The White House isn’t ruling out a potential commutation for Hunter Biden after his conviction
By COLLEEN LONG (Associated Press)
ABOARD AIR FORCE ONE (AP) — The White House is not ruling out a potential commutation for Hunter Biden, the president’s son who was convicted on three federal gun crimes and is set to be sentenced by a judge in the coming months.
“As we all know, the sentencing hasn’t even been scheduled yet,” White House press secretary Karine Jean-Pierre told reporters Wednesday on Air Force One as President Joe Biden traveled to the Group of Seven summit in Italy.
She said she has not spoken to the president about the issue since the verdict was delivered Tuesday.
Biden definitively ruled out pardoning his son during an ABC News interview last week.
“He was very clear, very upfront, obviously very definitive,” Jean-Pierre said of the president’s remarks about a potential pardon. But on a commutation, “I just don’t have anything beyond that.”
A pardon is an expression of forgiveness of a criminal offense that restores some rights, such as voting, that a person loses upon conviction. Meanwhile, a commutation reduces a sentence but leaves the conviction intact.
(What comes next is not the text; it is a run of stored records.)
(** ** Regular expressions: the pattern parser

    [new RegExp(pattern, flags)] parses [pattern] with the grammar of the
    ECMAScript specification and its web-compatibility annex, without the
    unicode flag.  The fragment embedded here:
    - alternatives [|], groups [(...)] and [(?:...)];
    - the assertions [^], [$], [\b], [\B];
    - the quantifiers [*], [+], [?], [{n}], [{n,}], [{n,m}], each with an
      optional lazy [?]; a brace that does not open a well-formed
      quantifier is an ordinary character, and so are [}] and a stray []];
    - [.], character classes with ranges and negation, the class escapes
      [\d \D \s \S \w \W], the control escapes [\t \n \v \f \r], [\0] and
      identity escapes.
    Look-around, back-references, named groups and the escapes [\c], [\x],
    [\u] and legacy octal escapes are outside the fragment: a pattern that
    uses one is not compiled by this model.  A parser that gives [None]
    found a syntax error or one of these constructs; [outsideFragment]
    tells which. *)

Definition eqc (a b : ascii) : bool := Ascii.eqb a b.

Fixpoint parseDigits (s : list ascii) (acc : nat) (seen : bool)
  : option (nat * list ascii) :=
  match s with
  | c :: rest =>
      if isDigit c then parseDigits rest (10 * acc + (code c - 48)) true
      else if seen then Some (acc, s) else None
  | [] => if seen then Some (acc, s) else None
  end.

(** The text after an opening brace, when it is a well-formed quantifier:
    the bounds and what follows the closing brace. *)
Definition parseBraces (s : list ascii)
  : option (nat * option nat * list ascii) :=
  match parseDigits s 0 false with
  | Some (lo, c :: rest) =>
      if eqc c "}" then Some (lo, Some lo, rest)
      else if eqc c "," then
        match rest with
        | c' :: rest' =>
            if eqc c' "}" then Some (lo, None, rest')
            else
              match parseDigits rest 0 false with
              | Some (hi, c'' :: rest'') =>
                  if eqc c'' "}" then Some (lo, Some hi, rest'') else None
              | _ => None
              end
        | [] => None
        end
      else None
  | _ => None
  end.

Inductive QuantifierPrefix : Type :=
| NoQuantifier
| BadQuantifier                        (* numbers out of order *)
| Quantifier (min : nat) (max : option nat) (rest : list ascii).

Definition parseQuantifierPrefix (s : list ascii) : QuantifierPrefix :=
  match s with
  | c :: rest =>
      if eqc c "*" then Quantifier 0 None rest
      else if eqc c "+" then Quantifier 1 None rest
      else if eqc c "?" then Quantifier 0 (Some 1) rest
      else if eqc c "{" then
        match parseBraces rest with
        | Some (lo, Some hi, rest') =>
            if hi <? lo then BadQuantifier else Quantifier lo (Some hi) rest'
        | Some (lo, None, rest') => Quantifier lo None rest'
        | None => NoQuantifier
        end
      else NoQuantifier
  | [] => NoQuantifier
  end.

(** An atom followed by its optional quantifier. *)
Definition withQuantifier (atom : regex) (s : list ascii)
  : option (regex * list ascii) :=
  match parseQuantifierPrefix s with
  | NoQuantifier => Some (atom, s)
  | BadQuantifier => None
  | Quantifier min max rest =>
      match rest with
      | c :: rest' =>
          if eqc c "?" then Some (Quant min max false atom, rest')
          else Some (Quant min max true atom, rest)
      | [] => Some (Quant min max true atom, rest)
      end
  end.

Definition controlEscape (c : ascii) : option ascii :=
  if eqc c "t" then Some (ascii_of_nat 9)
  else if eqc c "n" then Some (ascii_of_nat 10)
  else if eqc c "v" then Some (ascii_of_nat 11)
  else if eqc c "f" then Some (ascii_of_nat 12)
  else if eqc c "r" then Some (ascii_of_nat 13)
  else None.

Definition classEscape (c : ascii) : option ClassAtom :=
  if eqc c "d" then Some (CADigit false)
  else if eqc c "D" then Some (CADigit true)
  else if eqc c "s" then Some (CASpace false)
  else if eqc c "S" then Some (CASpace true)
  else if eqc c "w" then Some (CAWord false)
  else if eqc c "W" then Some (CAWord true)
  else None.

(** Escapes outside the fragment. *)
Definition unsupportedEscape (c : ascii) (rest : list ascii) : bool :=
  in_range 49 57 c || eqc c "c" || eqc c "x" || eqc c "u" ||
  (eqc c "0" && match rest with
               | d :: _ => isDigit d
               | [] => false
               end).

(** The character an escape denotes, for the escapes that denote one. *)
Definition characterEscape (c : ascii) (rest : list ascii) : option ascii :=
  if unsupportedEscape c rest then None
  else
    match controlEscape c with
    | Some ch => Some ch
    | None => if eqc c "0" then Some (ascii_of_nat 0) else Some c
    end.

(** An atom escape, after the backslash. *)
Definition parseAtomEscape (c : ascii) (rest : list ascii) : option regex :=
  if eqc c "b" then Some (WordBoundary false)
  else if eqc c "B" then Some (WordBoundary true)
  else
    match classEscape c with
    | Some a => Some (Class false [a])
    | None => option_map Char (characterEscape c rest)
    end.

(** One atom of a character class. *)
Definition parseClassAtom (s : list ascii) : option (ClassAtom * list ascii) :=
  match s with
  | [] => None
  | c :: rest =>
      if eqc c "\" then
        match rest with
        | [] => None
        | e :: rest' =>
            match classEscape e with
            | Some a => Some (a, rest')
            | None =>
                if eqc e "b" then Some (CAChar (ascii_of_nat 8), rest')
                else
                  match characterEscape e rest' with
                  | Some ch => Some (CAChar ch, rest')
                  | None => None
                  end
            end
        end
      else Some (CAChar c, rest)
  end.

(** The members of a class up to the closing bracket. *)
Fixpoint parseClassRanges (fuel : nat) (s : list ascii)
  : option (list ClassAtom * list ascii) :=
  match fuel with
  | 0 => None
  | S fuel' =>
      match s with
      | [] => None
      | c :: rest =>
          if eqc c "]" then Some ([], rest)
          else
            match parseClassAtom s with
            | None => None
            | Some (a, rest1) =>
                let single :=
                  match parseClassRanges fuel' rest1 with
                  | Some (atoms, rest') => Some (a :: atoms, rest')
                  | None => None
                  end in
                match rest1 with
                | dash :: c2 :: rest2 =>
                    if eqc dash "-" && negb (eqc c2 "]") then
                      match parseClassAtom (c2 :: rest2) with
                      | None => None
                      | Some (b, rest3) =>
                          match parseClassRanges fuel' rest3 with
                          | None => None
                          | Some (atoms, rest') =>
                              match a, b with
                              | CAChar lo, CAChar hi =>
                                  if code hi <? code lo then None
                                  else Some (CARange lo hi :: atoms, rest')
                              | _, _ =>
                                  Some (a :: CAChar "-" :: b :: atoms, rest')
                              end
                          end
                      end
                    else single
                | _ => single
                end
            end
      end
  end.

Definition parseClass (s : list ascii) : option (regex * list ascii) :=
  let '(invert, body) :=
    match s with
    | c :: rest => if eqc c "^" then (true, rest) else (false, s)
    | [] => (false, s)
    end in
  match parseClassRanges (S (List.length body)) body with
  | Some (atoms, rest) => Some (Class invert atoms, rest)
  | None => None
  end.

Fixpoint parseDisjunction (fuel : nat) (s : list ascii)
  : option (regex * list ascii) :=
  match fuel with
  | 0 => None
  | S fuel' =>
      match parseAlternative fuel' s with
      | Some (r1, c :: rest) =>
          if eqc c "|" then
            match parseDisjunction fuel' rest with
            | Some (r2, rest') => Some (Alt r1 r2, rest')
            | None => None
            end
          else Some (r1, c :: rest)
      | other => other
      end
  end
with parseAlternative (fuel : nat) (s : list ascii)
  : option (regex * list ascii) :=
  match fuel with
  | 0 => None
  | S fuel' =>
      match s with
      | [] => Some (Empty, [])
      | c :: _ =>
          if eqc c "|" || eqc c ")" then Some (Empty, s)
          else
            match parseTerm fuel' s with
            | Some (t, rest) =>
                match parseAlternative fuel' rest with
                | Some (r, rest') => Some (Seq t r, rest')
                | None => None
                end
            | None => None
            end
      end
  end
with parseTerm (fuel : nat) (s : list ascii)
  : option (regex * list ascii) :=
  match fuel with
  | 0 => None
  | S fuel' =>
      match s with
      | [] => None
      | c :: rest =>
          if eqc c "^" then Some (AssertStart, rest)
          else if eqc c "$" then Some (AssertEnd, rest)
          else if eqc c "\" then
            match rest with
            | [] => None
            | e :: rest' =>
                match parseAtomEscape e rest' with
                | Some (WordBoundary n) => Some (WordBoundary n, rest')
                | Some atom => withQuantifier atom rest'
                | None => None
                end
            end
          else if eqc c "." then withQuantifier Dot rest
          else if eqc c "[" then
            match parseClass rest with
            | Some (cls, rest') => withQuantifier cls rest'
            | None => None
            end
          else if eqc c "(" then
            let '(capturing, body) :=
              match rest with
              | q :: c2 :: rest' =>
                  if eqc q "?" && eqc c2 ":" then (false, rest')
                  else (true, rest)
              | _ => (true, rest)
              end in
            match body with
            | q :: _ => if eqc q "?" then None else
                match parseDisjunction fuel' body with
                | Some (r, c2 :: rest') =>
                    if eqc c2 ")" then
                      withQuantifier (if capturing then Group r else r) rest'
                    else None
                | _ => None
                end
            | [] => None
            end
          else if eqc c "*" || eqc c "+" || eqc c "?" || eqc c ")" || eqc c "|"
          then None
          else if eqc c "{" then
            match parseBraces rest with
            | Some _ => None
            | None => withQuantifier (Char c) rest
            end
          else withQuantifier (Char c) rest
      end
  end.
(** * hichew: noise filtering and optimal-segmentation search

    A shallow embedding of [src/utils.py] (and of the caller
    [search_opt_window] of [src/api.py]).

    Conventions of the embedding.
    - Bin indices, genomic coordinates, resolutions and size bounds are
      Python / numpy integers: [Z].
    - numpy float64 results that come out of [np.log] are modelled by real
      numbers ([R], [ln]); the statistics of [calc_mean_tad_size] by
      rationals ([Q]), with [None] standing for [nan] where the source can
      produce it.
    - numpy float64 values whose rounding decides a branch (the noise
      frequency and the index it gives, the mean sizes compared with the
      target) are IEEE 754 binary64 numbers, computed with the operations of
      the standard library's [SpecFloat] at precision 53 and maximal
      exponent 1024.
    - a two-column numpy array is a list of pairs; a Python dict whose
      iteration order matters is an association list in insertion order.
    - Python exceptions are explicit: a function that can raise returns a
      value of [exn + A]. *)

From Stdlib Require Import ZArith QArith Qabs Reals List Bool Lia Lra Sorted.
From Stdlib Require Import Permutation SpecFloat.
From Stdlib Require Lqa.
Import ListNotations.

Local Open Scope Z_scope.

(** ** Python and numpy helpers *)

Inductive exn : Type :=
| IndexError
| ValueError
| TypeError
| OverflowError.

Definition result (A : Type) : Type := (exn + A)%type.

Definition ok {A : Type} (a : A) : result A := inr a.
Definition raise {A : Type} (e : exn) : result A := inl e.

Definition bind {A B : Type} (m : result A) (f : A -> result B) : result B :=
  match m with
  | inl e => inl e
  | inr a => f a
  end.

Notation "'do' x <- m ; f" := (bind m (fun x => f))
  (at level 10, x pattern, m at level 100, f at level 200).

(** [l[i]] for a Python list or a one-dimensional array, negative indices
    counting from the end. *)
Definition py_get {A : Type} (l : list A) (i : Z) : result A :=
  let n := Z.of_nat (length l) in
  let j := if i <? 0 then i + n else i in
  if (0 <=? j) && (j <? n)
  then match nth_error l (Z.to_nat j) with
       | Some a => ok a
       | None => raise IndexError
       end
  else raise IndexError.

(** ** float64 *)

Definition float64 : Type := spec_float.

(** The conversion of an integer, rounded to nearest even. *)
Definition f64_of_int (z : Z) : float64 := binary_normalize 53 1024 z 0 false.

Definition f64_add (x y : float64) : float64 := SFadd 53 1024 x y.
Definition f64_sub (x y : float64) : float64 := SFsub 53 1024 x y.
Definition f64_mul (x y : float64) : float64 := SFmul 53 1024 x y.
Definition f64_div (x y : float64) : float64 := SFdiv 53 1024 x y.
Definition f64_abs (x : float64) : float64 := SFabs x.

(** [x <= y] and [x < y]: false when one side is [nan]. *)
Definition f64_le (x y : float64) : bool := SFleb x y.
Definition f64_lt (x y : float64) : bool := SFltb x y.

Definition f64_zero : float64 := S754_zero false.

Definition f64_isnan (x : float64) : bool :=
  match x with
  | S754_nan => true
  | _ => false
  end.

(** [int(x)]: truncation towards zero; [OverflowError] on an infinity and
    [ValueError] on [nan]. *)
Definition py_int (x : float64) : result Z :=
  match x with
  | S754_zero _ => ok 0
  | S754_finite s m e =>
      let a := if 0 <=? e then Z.pos m * 2 ^ e else Z.pos m / 2 ^ (- e) in
      ok (if s then - a else a)
  | S754_infinity _ => raise OverflowError
  | S754_nan => raise ValueError
  end.

(** [l[:k]], negative [k] counting from the end. *)
Definition py_slice_to {A : Type} (l : list A) (k : Z) : list A :=
  let n := Z.of_nat (length l) in
  let j := if k <? 0 then Z.max 0 (k + n) else k in
  firstn (Z.to_nat j) l.

(** [np.argmin]: the first position holding the minimum.  [beats y best]
    says that [y] replaces the running minimum [best]. *)
Fixpoint argmin_from {A : Type} (beats : A -> A -> bool)
         (l : list A) (i best_i : nat) (best : A) : nat :=
  match l with
  | [] => best_i
  | y :: t =>
      if beats y best
      then argmin_from beats t (S i) i y
      else argmin_from beats t (S i) best_i best
  end.

Definition np_argmin {A : Type} (beats : A -> A -> bool) (l : list A) : result nat :=
  match l with
  | [] => raise ValueError
  | y :: t => ok (argmin_from beats t 1 0 y)
  end.

(** [np.where(a == v)[0]]: the positions of [v] in [a]. *)
Fixpoint np_where_from {A : Type} (p : A -> bool) (l : list A) (i : nat) : list nat :=
  match l with
  | [] => []
  | y :: t => if p y then i :: np_where_from p t (S i) else np_where_from p t (S i)
  end.

Definition np_where {A : Type} (p : A -> bool) (l : list A) : list nat :=
  np_where_from p l 0.

(** ** Data model *)

(** The [method] string.  [produce_tads_segmentation] knows ['armatus'] and
    ['modularity'], the boundary caller is ['insulation']; every other string
    is [OtherMethod]. *)
Inductive method : Type :=
| Armatus
| Modularity
| Insulation
| OtherMethod.

Definition is_insulation (m : method) : bool :=
  match m with
  | Insulation => true
  | _ => false
  end.

(** A TAD or a boundary [x = (x[0], x[1])]. *)
Definition segment : Type := (Z * Z)%type.

(** A row [(bgn_f, end_f)] of [filters[ch]]. *)
Definition stripe : Type := (Z * Z)%type.

(** ** NoiseFilter: [whether_tad_noisy] and [calc_noisy_metric] *)

Fixpoint whether_tad_noisy (x : segment) (filters : list stripe) (m : method)
         (resolution k : Z) : bool :=
  match filters with
  | [] => false
  | (bgn_f, end_f) :: rest =>
      let bgn_f_new := if is_insulation m then bgn_f - resolution * k else bgn_f in
      let end_f_new := if is_insulation m then end_f + resolution * k else end_f in
      if (fst x <=? end_f_new) && (fst x >=? bgn_f_new) then true
      else if (snd x <=? end_f_new) && (snd x >=? bgn_f_new) then true
      else if (snd x <=? end_f_new) && (fst x >=? bgn_f_new) then true
      else if (fst x <=? bgn_f_new) && (snd x >=? end_f_new)
              && negb (end_f_new - bgn_f_new =? 0) then true
      else whether_tad_noisy x rest m resolution k
  end.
The position from the White House is a shift from what it said in September, when Jean-Pierre was asked whether the president would “pardon or commute his son if he’s convicted.” The press secretary responded at the time that “I’ve answered this question before. It was asked of me not too long ago, a couple of weeks ago. And I was very clear, and I said no.”
Hunter Biden was convicted of lying on a mandatory gun purchase form by saying he was not illegally using or addicted to drugs, and illegally having the gun for 11 days.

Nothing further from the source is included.